Grobman also used his keynote to demonstrate the power of using advanced analytics and telemetry data to produce actionable insights, which McAfee CEO Chris Young has identified as a strategic direction of product development for the company.
“McAfee has an amazing quantity of threat telemetry collected from about a billion sensors across consumer and enterprise installations around the world that see a wide range of technical indicators in networks, web gateways, endpoints and cloud-based operations,” he said.
To make use of all these telemetry, Grobman said McAfee has “built a pipeline” that is able to ingest this data, redact it where required and prepare it to be analysed.
“In five minutes alone, we get 116 million pieces of telemetry that sets the foundation for being able to look at information that ultimately will be able to transform into a capability that will give organisations a different type of visibility into their environment.”
In the same way that the US national hurricane centre is able to translate storm telemetry into a projected path and impact of a hurricane, Grobman said McAfee is working to transform cyber security telemetry to provide insights on which organisations can base a plan of action.
“We want to ensure we are able to provide new ways of thinking about the world and what is happening in organisations and how they intersect. We essentially want to take the raw data out of those billion sensors, combine it with organisation-specific data and transform it using world class analytics capability into information that is actionable,” he said.
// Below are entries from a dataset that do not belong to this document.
(* ===== verification/Stream.v ===== *)
(** * Byte streams cut into frames

    Both ends of a control connection carry a byte stream in [CONTROL_CONN]
    messages: the read loop pushes the frames, [Read] hands them out in pieces of
    any size and keeps the rest of a frame for the next call.  [FrameReader] is
    what such an end promises; the theorems about whole runs are proved against
    it. *)

From S2P Require Import Prelude.

(** What [copy] gives a buffer of [n] bytes, and what is left for the next one. *)
Definition copy_out (n : Z) (b : bytes) : bytes * option bytes :=
  (take (Z.to_nat n) b, if bool_decide (n < zlen b) then Some (drop (Z.to_nat n) b) else None).

Lemma copy_out_split n b : 0 <= n -> b = (copy_out n b).1 ++ default [] (copy_out n b).2.
Proof.
  intros Hn. unfold copy_out. simpl. case_bool_decide as H; simpl; [by rewrite take_drop|].
  rewrite app_nil_r, take_ge; [done|]. unfold zlen in H. lia.
Qed.

Lemma copy_out_le n b : 0 <= n -> zlen (copy_out n b).1 <= n.
Proof. intros Hn. unfold copy_out, zlen. simpl. rewrite length_take. lia. Qed.

Lemma copy_out_nonempty n b : 0 < n -> b <> [] -> (copy_out n b).1 <> [].
Proof.
  intros Hn Hb. unfold copy_out. simpl. destruct b as [|x b]; [done|].
  destruct (Z.to_nat n) eqn:E; [lia|done].
Qed.

(** A copy empties the buffer or gives something. *)
Lemma copy_out_progress n b : 0 < n -> (copy_out n b).2 = None \/ (copy_out n b).1 <> [].
Proof.
  intros Hn. destruct b as [|x b]; [|right; by apply copy_out_nonempty].
  left. unfold copy_out. simpl. rewrite bool_decide_false; [done|]. rewrite zlen_nil. lia.
Qed.

Class FrameReader (C : Type) := {
  fr_pending : C -> bytes;
  fr_size : C -> nat;
  fr_push : bytes -> C -> C -> Prop;
  fr_read : Z -> C -> bytes -> C -> Prop
}.

Class FrameReaderLaws (C : Type) `{!FrameReader C} := {
  fr_push_pending p c c' : fr_push p c c' -> fr_pending c' = fr_pending c ++ p;
  fr_read_pending n c p c' :
    0 <= n -> fr_read n c p c' -> fr_pending c = p ++ fr_pending c' /\ zlen p <= n;
  fr_read_total n c :
    0 < n -> fr_pending c <> [] ->
    exists p c', fr_read n c p c' /\ (fr_size c' <= fr_size c)%nat /\ (p <> [] \/ (fr_size c' < fr_size c)%nat)
}.

Section Runs.
Context {C : Type} `{!FrameReader C, !FrameReaderLaws C}.

(** A run: frames that are pushed and reads, with the bytes that went in and
    those that came out. *)
Inductive run : C -> bytes -> bytes -> C -> Prop :=
| run_refl c : run c [] [] c
| run_push c i o c1 p c2 : run c i o c1 -> fr_push p c1 c2 -> run c (i ++ p) o c2
| run_read c i o c1 n p c2 : run c i o c1 -> 0 <= n -> fr_read n c1 p c2 -> run c i (o ++ p) c2.

(** Nothing is lost, repeated or reordered. *)
Lemma run_exact c i o c' : run c i o c' -> fr_pending c ++ i = o ++ fr_pending c'.
Proof.
  induction 1 as [c|c i o c1 p c2 _ IH Hp|c i o c1 n p c2 _ IH Hn Hr].
  - by rewrite app_nil_r.
  - by rewrite (fr_push_pending p c1 c2), app_assoc, IH, app_assoc.
  - destruct (fr_read_pending n c1 p c2 Hn Hr) as [Heq _]. rewrite IH, Heq. by rewrite app_assoc.
Qed.

Lemma run_trans_reads c o c1 o' c2 : run c [] o c1 -> run c1 [] o' c2 -> run c [] (o ++ o') c2.
Proof.
  intros H1 H2. remember [] as i eqn:Hi in H2. revert H1.
  induction H2 as [c1|c1 i o' c2 p c3 _ IH Hp|c1 i o' c2 n p c3 _ IH Hn Hr]; intros H1.
  - by rewrite app_nil_r.
  - apply app_nil in Hi as [-> ->]. specialize (IH eq_refl H1).
    change (@nil Byte.byte) with (@nil Byte.byte ++ []). by eapply run_push.
  - rewrite app_assoc. eapply run_read; [by apply IH|done|done].
Qed.

(** Reads of [n] bytes drain all that is pending. *)
Lemma run_drain n c : 0 < n -> exists c', run c [] (fr_pending c) c' /\ fr_pending c' = [].
Proof.
  intros Hn.
  remember (length (fr_pending c) + fr_size c)%nat as m eqn:Hm. revert c Hm.
  induction m as [m IH] using lt_wf_ind. intros c ->.
  destruct (decide (fr_pending c = [])) as [Hnil|Hne].
  { exists c. rewrite Hnil. split; [constructor|done]. }
  destruct (fr_read_total n c Hn Hne) as (p & c1 & Hr & Hle & Hdec).
  destruct (fr_read_pending n c p c1 ltac:(lia) Hr) as [Heq _].
  destruct (IH (length (fr_pending c1) + fr_size c1)%nat) with (c := c1) as (c2 & Hrun & Hend); [|done|].
  { rewrite Heq, length_app. destruct Hdec as [Hp|Hp]; [|lia]. destruct p; [done|]. simpl. lia. }
  exists c2. split; [|done]. rewrite Heq.
  apply (run_trans_reads c p c1); [|done].
  eapply (run_read c [] [] c n p c1); [constructor|lia|exact Hr].
Qed.
End Runs.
To support McAfee’s efforts to deliver insights, Grobman said the company is running a research project to develop a real-time system that provides a global view every second of every day of the threats that are occurring around the world.
“There are so many scenarios that we will be able to look at and then identify which customers will be potentially affected and give them an early warning of what is coming so they can take defensive actions before the proverbial storm hits,” he said.
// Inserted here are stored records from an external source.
(* ===== verification/Connmux.v ===== *)
(** * Connection multiplexing ([connmux/connmux.go])

    A [session] owns the underlying byte stream: [input] is what is still to be
    read from it and [output] what was written.  A [MuxConn] is a cell of the
    arena [conns], because the maps [accepts] and [dials], the accept channel and
    the callers all hold references to the same connection.

    The goroutine of the session waits in two places, [blocked]: until a new
    connection is accepted, since the accept channel has no buffer, and until the
    channel of a connection, of 128 payloads, has room.  [run_step] is what the
    goroutine does between two such points, [acts] the steps of the goroutine and
    of its users, [trace] their interleavings. *)

From S2P Require Import Prelude.

Definition CMD_DATA : Z := 0.
Definition CMD_FIN : Z := 1.
Definition HEADER_LEN : Z := 8.

(** ** Sequence generators *)

Record stdSeqGen := SeqGen { seq_val : Z; delta : Z; initSeq : Z; inited : bool }.

Definition GenSeq (g : stdSeqGen) : Z * stdSeqGen :=
  let v := if inited g then seq_val g else initSeq g in
  let v' := u32 (v + delta g) in
  (v', SeqGen v' (delta g) (initSeq g) true).

Definition NewSeqEven : stdSeqGen := SeqGen 0 2 0 false.
Definition NewSeqOdd : stdSeqGen := SeqGen 0 2 1 false.
Definition NewSeq : stdSeqGen := SeqGen 0 1 0 false.

(** The generator after [n] calls, and its [n]-th number, from 0. *)
Fixpoint gen_after (n : nat) (g : stdSeqGen) : stdSeqGen :=
  match n with O => g | S n => (GenSeq (gen_after n g)).2 end.
Definition nth_seq (n : nat) (g : stdSeqGen) : Z := (GenSeq (gen_after n g)).1.

(** ** Connections and sessions *)

Record MuxConn := MkMuxConn {
  closeOnce : bool;
  fin : chan unit;
  finWait : chan unit;
  inbound : list bytes;
  mseq : Z;
  buf : option bytes;
  deadlineClosed : bool
}.

Definition new_conn (seq : Z) : MuxConn :=
  MkMuxConn false make_chan make_chan [] seq None false.

Definition set_fin (x : chan unit) (c : MuxConn) : MuxConn :=
  MkMuxConn true x (finWait c) (inbound c) (mseq c) (buf c) (deadlineClosed c).
Definition set_finWait (x : chan unit) (c : MuxConn) : MuxConn :=
  MkMuxConn (closeOnce c) (fin c) x (inbound c) (mseq c) (buf c) (deadlineClosed c).
Definition set_inbound (x : list bytes) (c : MuxConn) : MuxConn :=
  MkMuxConn (closeOnce c) (fin c) (finWait c) x (mseq c) (buf c) (deadlineClosed c).
Definition set_buf (x : option bytes) (c : MuxConn) : MuxConn :=
  MkMuxConn (closeOnce c) (fin c) (finWait c) (inbound c) (mseq c) x (deadlineClosed c).
Definition set_deadlineClosed (c : MuxConn) : MuxConn :=
  MkMuxConn (closeOnce c) (fin c) (finWait c) (inbound c) (mseq c) (buf c) true.

(** What the session's goroutine is waiting to send: a new connection to [Accept],
    or a payload to the channel of a connection. *)
Inductive pend := ToAccept (i : nat) (data : bytes) | ToInbound (i : nat) (data : bytes).

Record MuxSession := MkMuxSession {
  exit : bool;
  mclosed : bool;
  blocked : option pend;
  seqGen : option stdSeqGen;
  accepts : gmap Z nat;
  dials : gmap Z nat;
  conns : list MuxConn;
  input : bytes;
  output : bytes
}.

Definition set_maps (a d : gmap Z nat) (s : MuxSession) : MuxSession :=
  MkMuxSession (exit s) (mclosed s) (blocked s) (seqGen s) a d (conns s) (input s) (output s).
Definition set_conns (x : list MuxConn) (s : MuxSession) : MuxSession :=
  MkMuxSession (exit s) (mclosed s) (blocked s) (seqGen s) (accepts s) (dials s) x (input s) (output s).
Definition set_blocked (x : option pend) (s : MuxSession) : MuxSession :=
  MkMuxSession (exit s) (mclosed s) x (seqGen s) (accepts s) (dials s) (conns s) (input s) (output s).
Definition set_seqGen (x : option stdSeqGen) (s : MuxSession) : MuxSession :=
  MkMuxSession (exit s) (mclosed s) (blocked s) x (accepts s) (dials s) (conns s) (input s) (output s).
Definition set_input (x : bytes) (s : MuxSession) : MuxSession :=
  MkMuxSession (exit s) (mclosed s) (blocked s) (seqGen s) (accepts s) (dials s) (conns s) x (output s).
Definition set_output (x : bytes) (s : MuxSession) : MuxSession :=
  MkMuxSession (exit s) (mclosed s) (blocked s) (seqGen s) (accepts s) (dials s) (conns s) (input s) x.

(** Errors of the session; [ErrUnder] comes from the underlying stream. *)
Inductive mux_error :=
| ErrHeader | ErrVersion (v : Z) | ErrData | ErrCmd (cmd : Z)
| ErrClosedPipe | ErrUnder | ErrNoSeqGen.

Abbreviation M := (GoM MuxSession mux_error).

(** The cell of a connection, and changing it. *)
Definition conn_at (i : nat) : M MuxConn := fun s =>
  match conns s !! i with Some c => (Ok c, s) | None => (Panic, s) end.
Definition on_conn (i : nat) (f : MuxConn -> MuxConn) : M unit :=
  modify (fun s => set_conns (alter f i (conns s)) s).

(** [Write] on the underlying stream: [Some n] when it fails after [n] bytes. *)
Definition under_write (fail : option Z) (b : bytes) (s : MuxSession) : (Z * bool) * MuxSession :=
  match fail with
  | None => ((zlen b, true), set_output (output s ++ b) s)
  | Some n => ((n, false), set_output (output s ++ take (Z.to_nat n) b) s)
  end.

(** The frame of a command: version 0, command, length, sequence number. *)
Definition frame (cmd : byte) (len seq : Z) (p : bytes) : bytes :=
  [z2b 0; cmd] ++ be16 len ++ be32 seq ++ p.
“We recognise that nation states and cyber criminals continue to up their game, and so must we because we can no longer pretend that the data from a single environment will be sufficient to defend our organisations.
“Future innovation is going to be all about identifying insights from the confluence of data from organisations and a global perspective and then building the next generation of analytics that looks at that type of data to enable a bright future.”